Sunday, November 7, 2010

The Kinect Experience: The Revolution Will Be Digitized

So, I'm almost surprised to say Microsoft has knocked it out of the park with the new Kinect system. While Wii has had a strong running and Sony's Playstation continues to be a draw for gamers, I think the sum and total of the newest Xbox 360 (with built-in wifi), combined with the audio and visual sensing capabilities of the Kinect are a huge win for the hottest selling game console on the market. Kotaku did an interesting article on the new Kinect accessories and how Microsoft plans to apply its lessons to future solutions.

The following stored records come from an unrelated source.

(* ===== verification/TaxFree.v ===== *)
(** * Maximising the traded volume (src/simplex/simplex.h, simplex.cc)

    [TaxFreeSimplex]: given how much each orderbook may trade at most, trade as much as
    possible while no asset is bought more than it is sold. *)
From stdpp Require Import base list strings sets sorting relations.
From S2P Require Import Prelude Types Offers NetworkLP MarketNetwork BitRow ObjectiveRow Simplex.
Import Category.

Module TaxFreeSimplex.
Record t := mk {
  base : TUSimplex.t;
  num_assets : Z;
  num_orderbooks : Z;
  start_orderbook_slack_vars : Z;
  start_asset_slack_vars : Z;
  solution : list Z
}.
Implicit Types x : t.
Definition with_base (b : TUSimplex.t) x : t :=
  mk b (num_assets x) (num_orderbooks x) (start_orderbook_slack_vars x) (start_asset_slack_vars x) (solution x).
Definition with_solution (sol : list Z) x : t :=
  mk (base x) (num_assets x) (num_orderbooks x) (start_orderbook_slack_vars x) (start_asset_slack_vars x) sol.
Definition sell_category (sell buy : Z) : OfferCategory := mkOfferCategory sell buy SELL.

(** The loop over [buy] of [add_asset_constraint]; the columns are [uint16_t]. *)
Fixpoint asset_row (num_assets sell : Z) (buys : list Z) (row : BitcompressedRow.t) : result BitcompressedRow.t :=
  match buys with
  | [] => Ok row
  | buy :: buys =>
      if buy =? sell then asset_row num_assets sell buys row else
        let* sell_buy_idx := category_to_idx (sell_category sell buy) num_assets in
        let* buy_sell_idx := category_to_idx (sell_category buy sell) num_assets in
        asset_row num_assets sell buys (BitcompressedRow.set_pos (u16 buy_sell_idx) (BitcompressedRow.set_neg (u16 sell_buy_idx) row))
  end.
Definition add_asset_constraint (sell : Z) x : result t :=
  let s := base x in
  let row := BitcompressedRow.set_pos (u16 (start_asset_slack_vars x + sell)) (BitcompressedRow.new (TUSimplex.num_cols s)) in
  let* row := asset_row (num_assets x) sell (seqZ 0 (num_assets x)) row in
  Ok (with_base (TUSimplex.mk (TUSimplex.num_cols s) (TUSimplex.objective_row s) (TUSimplex.constraint_rows s ++ [row])
    (TUSimplex.active_cols s) (TUSimplex.active_basis s ++ [u16 (start_asset_slack_vars x + sell)])) x).
Fixpoint add_asset_constraints (sells : list Z) x : result t :=
  match sells with
  | [] => Ok x
  | sell :: sells => let* next := add_asset_constraint sell x in add_asset_constraints sells next
  end.
(** The constructor; the number of columns is a [uint16_t]. *)
Definition new (num_assets : Z) : result t :=
  let num_orderbooks := get_num_orderbooks_by_asset_count num_assets in
  add_asset_constraints (seqZ 0 num_assets)
    (mk (TUSimplex.new (u16 (u32 (num_orderbooks * 2) + num_assets))) num_assets num_orderbooks num_orderbooks (num_orderbooks + num_orderbooks) []).

Definition activate (col : Z) (active_cols : list bool) : list bool := vec_update (fun _ => true) (Z.to_nat col) active_cols.
Definition add_orderbook_constraint (value : Z) (category : OfferCategory) x : result t :=
  let s := base x in
  let row := BitcompressedRow.set_value value (BitcompressedRow.new (TUSimplex.num_cols s)) in
  let* idx := category_to_idx category (num_assets x) in
  let slack := start_orderbook_slack_vars x + idx in
  let row := BitcompressedRow.set_pos (u16 slack) (BitcompressedRow.set_pos (u16 idx) row) in
  let active_cols := activate slack (activate idx (TUSimplex.active_cols s)) in
  let active_cols := activate (start_asset_slack_vars x + buyAsset category) (activate (start_asset_slack_vars x + sellAsset category) active_cols) in
  Ok (with_base (TUSimplex.mk (TUSimplex.num_cols s) (ObjectiveRow.set_idx idx 1 (TUSimplex.objective_row s)) (TUSimplex.constraint_rows s ++ [row])
    active_cols (TUSimplex.active_basis s ++ [u16 slack])) x).

(** ** [construct_solution] *)
Definition offercmp (a b : OfferCategory) : bool :=
  if sellAsset a =? sellAsset b then buyAsset a <? buyAsset b else sellAsset a <? sellAsset b.
Fixpoint set_insert (c : OfferCategory) (l : list OfferCategory) : list OfferCategory :=
  match l with
  | [] => [c]
  | d :: l' => if offercmp c d then c :: l else if offercmp d c then d :: set_insert c l' else l
  end.
(** [unsolved_var_map]: a [std::map] from assets to sets, in the order of the assets. *)
Fixpoint map_insert (asset : Z) (c : OfferCategory) (m : list (Z * list OfferCategory)) : list (Z * list OfferCategory) :=
  match m with
  | [] => [(asset, [c])]
  | (a, l) :: m' =>
      if asset <? a then (asset, [c]) :: m
      else if a <? asset then (a, l) :: map_insert asset c m' else (a, set_insert c l) :: m'
  end.
Definition solution_at (solution : list Z) (idx : Z) : Z := default 0 (solution !! Z.to_nat idx).

(** A sum over the assets other than [asset] and [other]. *)
Fixpoint flow (num_assets asset other : Z) (category : Z -> OfferCategory) (sign : Z) (solution : list Z) (assets : list Z) (inflow : Z) : result Z :=
  match assets with
  | [] => Ok inflow
  | a :: assets =>
      if negb (a =? asset) && negb (a =? other) then
        let* idx := category_to_idx (category a) num_assets in
        flow num_assets asset other category sign solution assets (i128 (inflow + sign * solution_at solution idx))
      else flow num_assets asset other category sign solution assets inflow
  end.
(** One pass over the map: what is left of it, the solution, and whether there was progress. *)
Fixpoint peel_pass (num_assets : Z) (m : list (Z * list OfferCategory)) (solution : list Z) : result (list (Z * list OfferCategory) * list Z * bool) :=
  match m with
  | [] => Ok ([], solution, false)
  | (asset, [category]) :: m =>
      let* inflow := flow num_assets asset (sellAsset category) (fun a => sell_category a asset) 1 solution (seqZ 0 num_assets) 0 in
      let* inflow := flow num_assets asset (buyAsset category) (fun a => sell_category asset a) (-1) solution (seqZ 0 num_assets) inflow in
      let* solved_idx := category_to_idx category num_assets in
      let* (m, solution, _) := peel_pass num_assets m (vec_update (fun _ => inflow) (Z.to_nat solved_idx) solution) in
      Ok (m, solution, true)
  | entry :: m =>
      let* (m, solution, made_progress) := peel_pass num_assets m solution in
      Ok (entry :: m, solution, made_progress)
  end.
(** Every pass with progress shortens the map: [fuel] is its length. *)
Fixpoint peel (fuel : nat) (num_assets : Z) (m : list (Z * list OfferCategory)) (solution : list Z) : result (list Z) :=
  match m, fuel with
  | [], _ => Ok solution
  | _, O => Ok solution
  | _, S fuel =>
      let* (m, solution, made_progress) := peel_pass num_assets m solution in
      if made_progress : bool then peel fuel num_assets m solution else Throw "stuck"
  end.
(* ===== verification/SparseSimplex.v ===== *)
(** * The sparse simplex solver (src/simplex/simplex.h, simplex.cc)

    [SparseTUSimplex] pivots like the dense solver, on the sparse tableau, and takes the
    next column from the hints of the objective row. *)
From stdpp Require Import base list strings sorting relations.
From S2P Require Import Prelude NetworkLP ObjectiveRow SparseTableau SparsePivot.
Import SignedTUColumn(negated).

Module SparseTUSimplex.
Record t := mk {
  num_cols : Z;
  tableau : SparseTableau.t;
  objective_row : ObjectiveRow.t;
  active_cols : list bool;
  active_basis : list Z
}.
Implicit Types s : t.
(** The number of columns is a [uint16_t]. *)
Definition new (num_cols : Z) : t :=
  let num_cols := u16 num_cols in
  mk num_cols (SparseTableau.new num_cols) (ObjectiveRow.new num_cols) (replicate (Z.to_nat num_cols) false) [].
Definition with_tableau (tb : SparseTableau.t) s : t := mk (num_cols s) tb (objective_row s) (active_cols s) (active_basis s).
Definition with_objective (r : ObjectiveRow.t) s : t := mk (num_cols s) (tableau s) r (active_cols s) (active_basis s).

Gizmodo posted a recent blog commenting on the nascent efforts from one developer to create open source drivers for the Kinect. One commenter made a very interesting point about how low-cost consumer devices provide a tremendous opportunity for robotic researchers.

Vebyast wrote:
Why we care about open-source drivers for the Kinect: robotics. Speaking as a robotics developer, $150 for a working time-of-flight sensor of this quality is incredible. Every researcher at my university is waiting eagerly to put one of these on their robot. Most of the current solutions for getting depth data cost a few thousand dollars. Bringing that cost down to $150 is amazing.

Also, again speaking as a robotics person, the software isn't that hard to write. For example, we already have a working system that reads sign language using a single, standard webcam. Doing body posture detection with a Kinect would be trivial compared to doing sign language recognition with a webcam.

With Apple's multitouch iOS, full gesture recognition would have been a natural for their efforts, but its hard to argue that Microsoft's XBox environment clearly made the more natural fit seeing where we are at this point in tech history. Microsoft XBox 360 being "top dog" and Apple still taking baby steps into the living room.

Part of my concern moving forward, is that Microsoft will push its advantage with the "Kinect", by shoehorning it into a number of places it doesn't fit, or treat the device (and no-doubt its algorythmic patents on echo cancellation and time-of-flight sensing) closed and proprietary to outside developers yearning to patch into them. Microsoft has always been good about supporting developers though, so... here's hoping.

One Wired: Game Life blog commenter speculated:

This is Awesome news. I abandoned robotics as a hobby a few years ago because I wasn’t happy building small and useless robots. I wanted something that could see. The hardware cost required for SLAM (robot vision) was way beyond my means. Scanning laser set-ups cost more than an entire hobby-grade robot. Microsoft just opened up advanced robotics to a whole lot of people. I would prefer open source software for Kinect but I’ll be temporarily placated if they let you talk to it with MS Robotics Studio.

Motion sensing isn't for everything... just as multitouch isn't for everything. But, you can feel the "right" UI for the "right" reason steadily moving past lingering issues of best-of-breed implementation, leaving only questions of "best of outcome" to be solved.

For me, that's a tremendous win for productivity.